Little had not yet commented on that policy, he said.

“He seems to be wanting to listen and he hasn’t come out with a whole bunch of stakes in the ground.”

Unlike his predecessor, who was throwing solutions around like a lolly scramble, and different ones depending on each audience, Little is actually going to last until the next election by delaying any need to take a position.  

But if small businesses think the hard union man is going to bend on issues such as the 90 day ‘fire at will’ legislation, I have a bridge I can sell them.

We’ve seen the new approach for the next two years:  “listen”, be non-threatening, and continue to take every chance that comes by to paint John Key and his ministers as arrogant.

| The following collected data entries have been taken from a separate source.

(** The body of the [try] of the additions loop. [DatablockProxy.make(id_)]
    builds the object that [load] fills; it is unreachable when [load] raises,
    so it is put in the heap once [load] has returned. *)
Definition update_addition_try (changeset : Changeset) (collection_name name : string)
    : M Changeset :=
  do collection <- host_read (bpy_data_collection collection_name);
  do id_ <- gets (λ s, coll_get (world s) collection name);
  match id_ with
  | None =>
      logger ERROR "update/ request addition for %s[%s] : not found"
             [collection_name; name];;
      ret changeset
  | Some id_ =>
      do uuid <- host (ensure_uuid id_);
      setitem datablocks set_datablocks uuid (Some id_);;
      do loaded <- context_call (load_datablock id_ name collection_name);
      do proxy <- alloc loaded;
      setitem proxies set_proxies uuid proxy;;
      setitem self_data set_self_data uuid proxy;;
      ret (add_creation proxy changeset)
  end.

(** The two [except] clauses. *)
Definition update_addition_except (changeset : Changeset) (e : exn) : M Changeset :=
  (if is_MaxDepthExceeded e then
     logger ERROR "MaxDepthExceeded while loading []:" [];;
     logger ERROR "... Nested attribute depth is too large: " [];;
     logger ERROR "... " []
   else
     logger ERROR "Exception while loading []:" [];;
     log_traceback ERROR (λ line, line) e);;
  ret changeset.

Voters will be lulled into a sense of security by a Labour party that’s going to make all the right noises – lots and lots of talking, and not actually doing anything.

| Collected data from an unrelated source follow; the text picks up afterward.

(** A voucher that carries its key inline is judged without the key
    store: its outcome is the same in any two databases with the same
    ledger, whatever key is stored for its identity; and accepting it
    leaves the stored document of the identity as it was. *)
Theorem inline_key_ignores_key_store merchantId now db1 db2 v :
  Js.truthy (Voucher.publicKeyHex v) = true ->
  Db.vouchers db1 = Db.vouchers db2 ->
  snd (process merchantId now db1 v) = snd (process merchantId now db2 v)
  /\ (forall u,
        findOne_user (Voucher.issuedTo v) (Db.users db1) = Some u ->
        findOne_user (Voucher.issuedTo v)
                     (Db.users (fst (process merchantId now db1 v)))
        = Some u).
Proof.
  intros Hin Hv. split.
  - rewrite !process_voucher_first_failure. unfold check_order.
    rewrite !first_failure_app.
    rewrite (early_checks_inline merchantId db1 db2 v Hin).
    destruct (first_fail merchantId db2 v checks_before_duplicate);
      [reflexivity|].
    cbn [first_failure check_reason]. rewrite Hv.
    destruct (findOne_voucher (Voucher.voucherId v) (Db.vouchers db2));
      reflexivity.
  - intros u Hu. now apply process_voucher_keeps_user.
Qed.

End KeyStore.

(** ** What a batch adds to the ledger *)









Section BatchGrowth.

Variable sha256_hex : string -> string.
Variable Key : Type.
Variable keyFromPublic : Js.value -> option Key.
Variable key_verify : Key -> string -> Js.value -> option bool.

Local Abbreviation process :=
  (process_voucher sha256_hex Key keyFromPublic key_verify).
Local Abbreviation first_fail :=
  (first_failure sha256_hex Key keyFromPublic key_verify).
Local Abbreviation trace :=
  (sync_trace sha256_hex Key keyFromPublic key_verify).
Local Abbreviation after :=
  (db_after sha256_hex Key keyFromPublic key_verify).
Local Abbreviation handler :=
  (sync sha256_hex Key keyFromPublic key_verify).

Lemma db_after_vouchers merchantId now vs : forall db,
  Db.vouchers (after merchantId now db vs) =
    (Db.vouchers db
     ++ map (stored_doc merchantId now)
            (accepted_of (trace merchantId now db vs)))%list
  /\ synced_of (trace merchantId now db vs) =
     map Voucher.voucherId (accepted_of (trace merchantId now db vs)).
Proof.
  induction vs as [|v rest IH]; intro db.
  - cbn. now rewrite app_nil_r.
  - rewrite db_after_cons. cbn [sync_trace].
    rewrite process_voucher_first_failure.
    destruct (first_fail merchantId db v check_order); cbn [fst].
    + destruct (IH db) as [H1 H2]. unfold accepted_of, synced_of in *.
      cbn [flat_map snd fst app]. now split.
    + destruct (IH (commit_voucher merchantId now db v)) as [H1 H2].
      unfold accepted_of, synced_of in *.
      cbn [flat_map snd fst app map]. split.
      * rewrite H1. unfold commit_voucher, insertOne. cbn [Db.vouchers].
        now rewrite <- app_assoc.
      * now rewrite H2.
Qed.

Lemma accepted_of_incl merchantId now vs : forall db,
  incl (accepted_of (trace merchantId now db vs)) vs.
Proof.
  induction vs as [|v rest IH]; intro db; [intros x []|].
  cbn [sync_trace]. destruct (process merchantId now db v) as [db1 o].
  unfold accepted_of. cbn [flat_map snd fst].
  destruct o; cbn [app].
  - intros x [<-|Hx]; [now left|right; now apply (IH db1)].
  - intros x Hx. right. now apply (IH db1).
Qed.




End BatchGrowth.

(** ** The dashboard and the merchant's transaction list *)


Section Figures.

Variable sha256_hex : string -> string.
Variable Key : Type.
Variable keyFromPublic : Js.value -> option Key.
Variable key_verify : Key -> string -> Js.value -> option bool.
Variable jwt_verify : string -> option Token.t.


End Figures.

Section MerchantList.

Variable sort_createdAt_desc : list VoucherDoc.t -> list VoucherDoc.t.


End MerchantList.

(** ** Sending a batch again *)

Section Resubmission.

Variable sha256_hex : string -> string.
Variable Key : Type.
Variable keyFromPublic : Js.value -> option Key.
Variable key_verify : Key -> string -> Js.value -> option bool.

Local Abbreviation process :=
  (process_voucher sha256_hex Key keyFromPublic key_verify).
Local Abbreviation first_fail :=
  (first_failure sha256_hex Key keyFromPublic key_verify).
Local Abbreviation trace :=
  (sync_trace sha256_hex Key keyFromPublic key_verify).
Local Abbreviation after :=
  (db_after sha256_hex Key keyFromPublic key_verify).
Local Abbreviation handler :=
  (sync sha256_hex Key keyFromPublic key_verify).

Auckland Chamber of Commerce chief executive Michael Barnett said Little’s speech was “gracious” and positively received.

“It was an easy speech not to be offended by and not to disagree with,” Barnett said.

Little said technological change would have a big impact on working people’s lives.

The “digital revolution” was as significant as the industrial revolution was 200 years ago and a greater reliance on technology and automation meant many jobs would become redundant, he said.

Chaired by Labour’s finance spokesman Grant Robertson, the commission would hold public seminars and workshops around New Zealand, Little said.

Non threatening messages, seminars and workshops.

Little is indeed what the Labour Party needs right now.  But let’s not compare his performance to Cunliffe as the gold standard.  Based on that, most people with two strategic brain cells following good advice would be able to do better.

The really amusing thing is that the media have operated in such a vacuum of opposition competence for so long, they actually think Andrew Little is doing ‘really well’.

Not making deeply embarrassing mistakes on a daily basis like David Cunliffe may appear like an improvement, but it won’t be enough come election time.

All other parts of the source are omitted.